Justin Frankel resigns from AOL

Petteri Pyyny
26 Jan 2004 15:24

Justin Frankel, the founder of Nullsoft, company who developed the de facto MP3 player, WinAMP, has resigned from AOL, the parent company of the Nullsoft. Frankel, announced his resignation last Thursday via his online journal.
Frankel sold Nullsoft, the company he found, to AOL back in 1999 when the MP3 craze peaked and he was just 20 years old. He reportedly got over $100 million from the deal. One of the deal's requirements was that Frankel had to continue working for Nullsoft. Apparently the agreed time limit that he must work for AOL expired a while ago, but he agreed to continue working for AOL until the Nullsoft's latest media player, WinAMP 5, was finished. The product was launched in late December, 2003.

Despite selling his company to AOL and continuing to work for the media giant, Frankel didn't really get adjusted to the "corporate culture" and ran into problems with his bosses over the years.
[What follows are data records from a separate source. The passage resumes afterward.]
(** X15.  On a forest the page's [reorder] returns for every two different
    identifiers, and what it returns is again a forest with the same blocks
    up to the order of children; it is the list itself unless both
    identifiers are children of one block.  With the root given twice it
    throws. *)
Theorem page_reorder_forest (blocks : list Block) (aId bId : string) :
  forest blocks →
  (aId ≠ bId →
   ∃ blocks',
     reorder arrayMove blocks aId bId = Done blocks' ∧
     forest blocks' ∧ sameBlocks blocks' blocks ∧
     ((∀ p, p ∈ blocks → ¬ (aId ∈ children p ∧ bId ∈ children p)) →
      blocks' = blocks)) ∧
  (∀ r, r ∈ blocks → parentId r = None →
     reorder arrayMove blocks (id r) (id r) = TypeError).
Proof.
  intros Hf. split; [by apply page_reorder_forest_aux|].
  pose proof (forest_ids _ Hf) as Hids.
  intros r Hr Hrp. unfold reorder. cbn zeta.
  rewrite !buildMap_lookup, findBlock_unique by done.
  rewrite decide_True by done. by rewrite Hrp.
Qed.

(** X16.  The handler itself, in any state: an identifier that does not start with
    [ROW] leaves the rows alone, one that starts with none of [COL], [X],
    [Y] leaves the columns alone, no drag changes both lists, and a drag
    that ends nowhere or on its own header changes nothing. *)
Theorem onDragEnd_one_axis (e : Page.DragEndEvent) (st st' : Page.State) :
  Page.onDragEnd arrayMove e st = Done st' →
  (String.prefix "ROW" (Page.active e) = false →
     Page.rowBlocks st' = Page.rowBlocks st) ∧
  (String.prefix "COL" (Page.active e) = false →
   String.prefix "X" (Page.active e) = false →
   String.prefix "Y" (Page.active e) = false →
     Page.colBlocks st' = Page.colBlocks st) ∧
  (Page.rowBlocks st' = Page.rowBlocks st
   ∨ Page.colBlocks st' = Page.colBlocks st) ∧
  (Page.over e = None ∨ Page.over e = Some (Page.active e) → st' = st).
Proof.
  unfold Page.onDragEnd. destruct e as [aid [target|]]; cbn;
    [|intros [= <-]; split_and!; [done|done|by left|done]].
  destruct (decide (aid = target)) as [->|Hne];
    [intros [= <-]; split_and!; [done|done|by left|done]|].
  assert (String.prefix "ROW" aid = true →
          (String.prefix "COL" aid || String.prefix "X" aid
           || String.prefix "Y" aid) = false) as Hexcl.
  { destruct aid as [|[[] [] [] [] [] [] [] []] aid]; cbn; try done.
    all: by destruct aid as [|[[] [] [] [] [] [] [] []] ?]. }
  destruct (String.prefix "ROW" aid) eqn:Hrow.
  - rewrite Hexcl by done.
    destruct (reorder arrayMove (Page.rowBlocks st) aid target) as [rows| |];
      cbn; [|done..].
    intros [= <-]. cbn. split_and!; [done|done|by right|].
    intros [?|[= ->]]; done.
  - cbn.
    destruct (String.prefix "COL" aid || String.prefix "X" aid
              || String.prefix "Y" aid) eqn:Hcol.
    + destruct (reorder arrayMove (Page.colBlocks st) aid target) as [cols| |];
        cbn; [|done..].
      intros [= <-]. cbn. split_and!; [done| |by left|].
      * intros H1 H2 H3. by rewrite H1, H2, H3 in Hcol.
      * intros [?|[= ->]]; done.
    + intros [= <-]. split_and!; [done|done|by left|done].
Qed.

Lemma onDragEnd_forest e st :
  forest (Page.rowBlocks st) → forest (Page.colBlocks st) →
  ∃ st', Page.onDragEnd arrayMove e st = Done st' ∧
         forest (Page.rowBlocks st') ∧ forest (Page.colBlocks st') ∧
         sameBlocks (Page.rowBlocks st') (Page.rowBlocks st) ∧
         sameBlocks (Page.colBlocks st') (Page.colBlocks st).
Proof.
  intros Hrows Hcols.
  assert (∃ st', Done st = Done st' ∧
            forest (Page.rowBlocks st') ∧ forest (Page.colBlocks st') ∧
            sameBlocks (Page.rowBlocks st') (Page.rowBlocks st) ∧
            sameBlocks (Page.colBlocks st') (Page.colBlocks st)) as Hnoop.
  { exists st. split_and!; [done..|apply sameBlocks_refl|apply sameBlocks_refl]. }
  unfold Page.onDragEnd. destruct e as [aid [target|]]; cbn; [|done].
  destruct (decide (aid = target)) as [->|Hne]; [done|].
  destruct (String.prefix "ROW" aid).
  - destruct (page_reorder_forest_aux (Page.rowBlocks st) aid target Hrows Hne)
      as (rows & -> & Hf & Hsame & _). cbn.
    destruct (String.prefix "COL" aid || String.prefix "X" aid
              || String.prefix "Y" aid).
    + destruct (page_reorder_forest_aux (Page.colBlocks st) aid target Hcols Hne)
        as (cols & -> & Hf' & Hsame' & _). cbn.
      eexists. split; [done|]. by split_and!.
    + eexists. split; [done|]. cbn. split_and!; [done..|apply sameBlocks_refl].
  - cbn.
    destruct (String.prefix "COL" aid || String.prefix "X" aid
              || String.prefix "Y" aid); [|done].
    destruct (page_reorder_forest_aux (Page.colBlocks st) aid target Hcols Hne)
      as (cols & -> & Hf' & Hsame' & _). cbn.
    eexists. split; [done|]. cbn. split_and!; [done..|apply sameBlocks_refl|done].
Qed.
Lemma foldM_snoc_inv (f : list B → A → result (list B)) (d : A → result B)
    (l : list A) (acc out : list B) :
  (∀ x acc', f acc' x = y ← d x; Ok (acc' ++ [y])) →
  foldM f acc l = Ok out ↔
  ∃ ys, out = acc ++ ys ∧ Forall2 (λ x y, d x = Ok y) l ys.
Proof.
  intros Hf. revert acc. induction l as [|x l IH]; intros acc; simpl.
  - split.
    + intros [= <-]. exists []. by rewrite app_nil_r.
    + intros (ys & -> & Hys). inversion Hys. by rewrite app_nil_r.
  - rewrite Hf. destruct (d x) as [y|e] eqn:Hd; simpl.
    + rewrite IH. split.
      * intros (ys & -> & Hys). exists (y :: ys).
        rewrite <- app_assoc. split; [done|]. by constructor.
      * intros (ys & -> & Hys). inversion Hys as [|? y' ? ys' Hy]; subst.
        assert (y' = y) as -> by congruence.
        exists ys'. by rewrite <- app_assoc.
    + split; [done|]. intros (ys & _ & Hys).
      inversion Hys; congruence.
Qed.
End result_lemmas.

Lemma py_getitem_lookup {A : Type} (l : list A) (i : nat) (x : A) :
  l !! i = Some x → py_getitem l (Z.of_nat i) = Ok x.
Proof.
  intros Hi. pose proof (lookup_lt_Some _ _ _ Hi) as Hlt.
  unfold py_getitem, len. cbv zeta.
  rewrite !(proj2 (Z.ltb_ge (Z.of_nat i) 0)), (proj2 (Z.leb_gt _ _)) by lia.
  simpl. by rewrite Nat2Z.id, Hi.
Qed.

Lemma py_getitem_last {A : Type} (l : list A) (x : A) :
  last l = Some x → py_getitem l (-1) = Ok x.
Proof.
  intros Hl. rewrite last_lookup in Hl.
  pose proof (lookup_lt_Some _ _ _ Hl) as Hlt.
  unfold py_getitem, len. cbv zeta. change (-1 <? 0) with true. cbv iota.
  rewrite (proj2 (Z.ltb_ge _ _)), (proj2 (Z.leb_gt _ _)) by lia.
  simpl. replace (Z.to_nat (-1 + Z.of_nat (length l))) with (pred (length l))
    by lia.
  by rewrite Hl.
Qed.

Lemma py_range_nat (n : nat) : py_range 0 (Z.of_nat n) = Z.of_nat <$> seq 0 n.
Proof.
  unfold py_range. rewrite Z.sub_0_r, Nat2Z.id.
  apply list_fmap_ext. intros; lia.
Qed.

Lemma py_range_shift (a : nat) (k : nat) :
  py_range (Z.of_nat a) (Z.of_nat a + Z.of_nat k) = Z.of_nat <$> seq a k.
Proof.
  unfold py_range.
  replace (Z.to_nat (Z.of_nat a + Z.of_nat k - Z.of_nat a)) with k by lia.
  replace (seq a k) with (Nat.add a <$> seq 0 k)
    by (rewrite fmap_add_seq; f_equal; lia).
  rewrite <- list_fmap_compose.
  apply list_fmap_ext. intros; simpl; lia.
Qed.
(** An index the loop returns is a position of the slice that holds a value
    other than NaN. *)
Lemma loop_result (m m' : mem) (vals : slice) (n : nat) (i : Z) :
  findNonNanIdx_loop vals n m = Returns (i, m') ->
  (0 <= i)%Z ->
  (Z.to_nat i < n)%nat /\ (Z.to_nat i < len vals)%nat /\
  is_nan (position m vals (Z.to_nat i)) = false.
Proof.
  induction n as [| k IH]; intros Hrun Hi.
  - cbn in Hrun. injection Hrun as <- _. lia.
  - cbn [findNonNanIdx_loop] in Hrun. unfold bind in Hrun.
    destruct (Nat.lt_ge_cases k (len vals)) as [Hk | Hk].
    + rewrite index_in_range in Hrun by exact Hk. unfold IsNaN in Hrun.
      destruct (is_nan (position m vals k)) eqn:Hnan; cbn [negb] in Hrun.
      * destruct (IH Hrun Hi) as (H1 & H2 & H3). repeat split; [lia | exact H2 | exact H3].
      * injection Hrun as <- _. rewrite Nat2Z.id. repeat split; [lia | exact Hk | exact Hnan].
    + rewrite index_out_of_range in Hrun by exact Hk. discriminate Hrun.
Qed.

(** X4: the scan is idempotent: started again from an index it returned, it
    returns that index at once. *)
Theorem findNonNanIdx_idempotent (m : mem) (vals : slice) (startingIdx i : Z) :
  findNonNanIdx vals startingIdx m = Returns (i, m) ->
  (0 <= i)%Z ->
  findNonNanIdx vals i m = Returns (i, m).
Proof.
  intros Hrun Hi. unfold findNonNanIdx in *.
  destruct (loop_result _ _ _ _ _ Hrun Hi) as (_ & Hlen & Hnan).
  replace (Z.to_nat (i + 1)) with (S (Z.to_nat i)) by lia.
  cbn [findNonNanIdx_loop]. unfold bind.
  rewrite index_in_range by exact Hlen. unfold IsNaN. rewrite Hnan. cbn [negb].
  unfold ret. now rewrite Z2Nat.id by exact Hi.
Qed.

Lemma findNonNanIdx_idempotent_witness :
  findNonNanIdx (slice_of_list [1; 3; nan; nan]%float) 1
                (mem_of_list [1; 3; nan; nan]%float)
  = Returns (1%Z, mem_of_list [1; 3; nan; nan]%float).
Proof.
  apply (findNonNanIdx_idempotent
           (mem_of_list [1; 3; nan; nan]%float)
           (slice_of_list [1; 3; nan; nan]%float) 3 1).
  - vm_compute. reflexivity.
  - lia.
Defined.

(** X5: the scan is monotone in where it starts: a later start inside the
    window never gives an earlier index. *)
Theorem findNonNanIdx_monotone (m : mem) (vals : slice) (s1 s2 i1 i2 : Z) :
  (s1 <= s2)%Z ->
  findNonNanIdx vals s1 m = Returns (i1, m) ->
  findNonNanIdx vals s2 m = Returns (i2, m) ->
  (i1 <= i2)%Z.
Proof.
  intros Hs H1 H2. unfold findNonNanIdx in H1, H2.
  destruct (Z.lt_ge_cases s2 (Z.of_nat (len vals))) as [Hin | Hout].
  2:{ replace (Z.to_nat (s2 + 1)) with (S (Z.to_nat s2)) in H2 by lia.
      cbn [findNonNanIdx_loop] in H2. unfold bind in H2.
      rewrite index_out_of_range in H2 by lia. discriminate H2. }
  destruct (loop_greatest m vals (Z.to_nat (s1 + 1))) as (j1 & Hj1 & C1); [lia |].
  destruct (loop_greatest m vals (Z.to_nat (s2 + 1))) as (j2 & Hj2 & C2); [lia |].
  rewrite H1 in Hj1. injection Hj1 as <-.
  rewrite H2 in Hj2. injection Hj2 as <-.
  destruct C1 as [[-> _] | (R1 & V1 & _)].
  - destruct C2 as [[-> _] | (R2 & _ & _)]; lia.
  - destruct C2 as [[-> A2] | (R2 & _ & A2)].
    + rewrite (A2 (Z.to_nat i1)) in V1 by lia. discriminate V1.
    + destruct (Z.le_gt_cases i1 i2) as [Hle | Hgt]; [exact Hle |].
      rewrite (A2 (Z.to_nat i1)) in V1 by lia. discriminate V1.
Qed.

Lemma findNonNanIdx_monotone_witness : (0 <= 2)%Z.
Proof.
  apply (findNonNanIdx_monotone
           (mem_of_list [1; nan; 3; nan]%float)
           (slice_of_list [1; nan; 3; nan]%float) 1 3 0 2).
  - lia.
  - vm_compute. reflexivity.
  - vm_compute. reflexivity.
Defined.

(** ** [instantValue] *)

Lemma lastTwo_older (older w : list float) :
  (2 <= List.length (nonGaps w))%nat -> lastTwo (older ++ w) = lastTwo w.
Proof.
  unfold lastTwo. rewrite nonGaps_app, rev_app_distr, <- (length_rev (nonGaps w)).
  destruct (rev (nonGaps w)) as [| a [| b l]]; cbn; intros H; [lia | lia | reflexivity].
Qed.
(** * LLFileSystem: the per-asset byte-stream accessor of the viewer cache

    A shallow embedding of [indra/llfilesystem/llfilesystem.cpp].  The
    accessor keeps no file handle between calls: every method resolves the
    cache path again, opens the store through the C stream library, works
    on it and closes it.  The embedding therefore has three layers:

    - machine integers ([S32], [size_t]) as [Z] with their wrap-around;
    - the operating system as seen through the C stream calls the source
      makes ([fopen], [fseek], [fread], [fwrite], [ftell], [fclose]) and
      through [LLFile::stat], [LLFile::remove], [LLFile::rename], acting on
      an explicit [World];
    - the methods of [LLFileSystem], written in a small state monad over
      that world, one definition per method and in the order of the source.
*)

From Stdlib Require Import ZArith Lia.
From Stdlib Require Import Strings.Byte.
From stdpp Require Import gmap strings list.

Open Scope Z_scope.

(** ** Machine integers *)

Definition INT_MAX : Z := 2147483647.
Definition INT_MIN : Z := -2147483648.

(** Conversion to [S32], a 32-bit two's complement integer. *)
Definition s32 (z : Z) : Z := (z + 2 ^ 31) mod 2 ^ 32 - 2 ^ 31.

(** Conversion to [size_t] (64 bits), as happens when an [S32] count is
    handed to [fread] or [fwrite]. *)
Definition size_t (z : Z) : Z := z mod 2 ^ 64.

Definition is_S32 (z : Z) : Prop := INT_MIN <= z <= INT_MAX.

(** [BOOL] is the legacy integer boolean; only [TRUE] and [FALSE] occur. *)
Abbreviation BOOL := bool (only parsing).
Abbreviation TRUE := true (only parsing).
Abbreviation FALSE := false (only parsing).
Most controversial clash happened in March, 2000 when Frankel released a P2P application called Gnutella without blessing from AOL. This was obviously a Bad Thing(tm) as AOL was just closing a deal to purchase TimeWarner, which also owned one of the world's largest record labels, Warner Music. The project was immediately shut down, but cat was already out of bag -- thousands and thousands of copies of the original client found their ways to other developers, who reverse-engineered the Gnutella protocol and developed the application further. Nowadays most of the smaller P2P vendors base their applications on variations of original Gnutella network.
Further trouble was seen in May, 2003 when Nullsoft developed a software called WASTE, which added a method for transferring securely files and messages over a trusted ring of peers using AOL Instant Messenger or AOL's ICQ IM tools. Just like the Gnutella project, WASTE was shut down immediately by AOL.

In an interview with News.com, Frankel wrote: "I really had been putting it off long enough; it was just that time. ... Launching Winamp 5 was a big goal of mine for the last nine months, and having it out in the wild made it that much easier to move on."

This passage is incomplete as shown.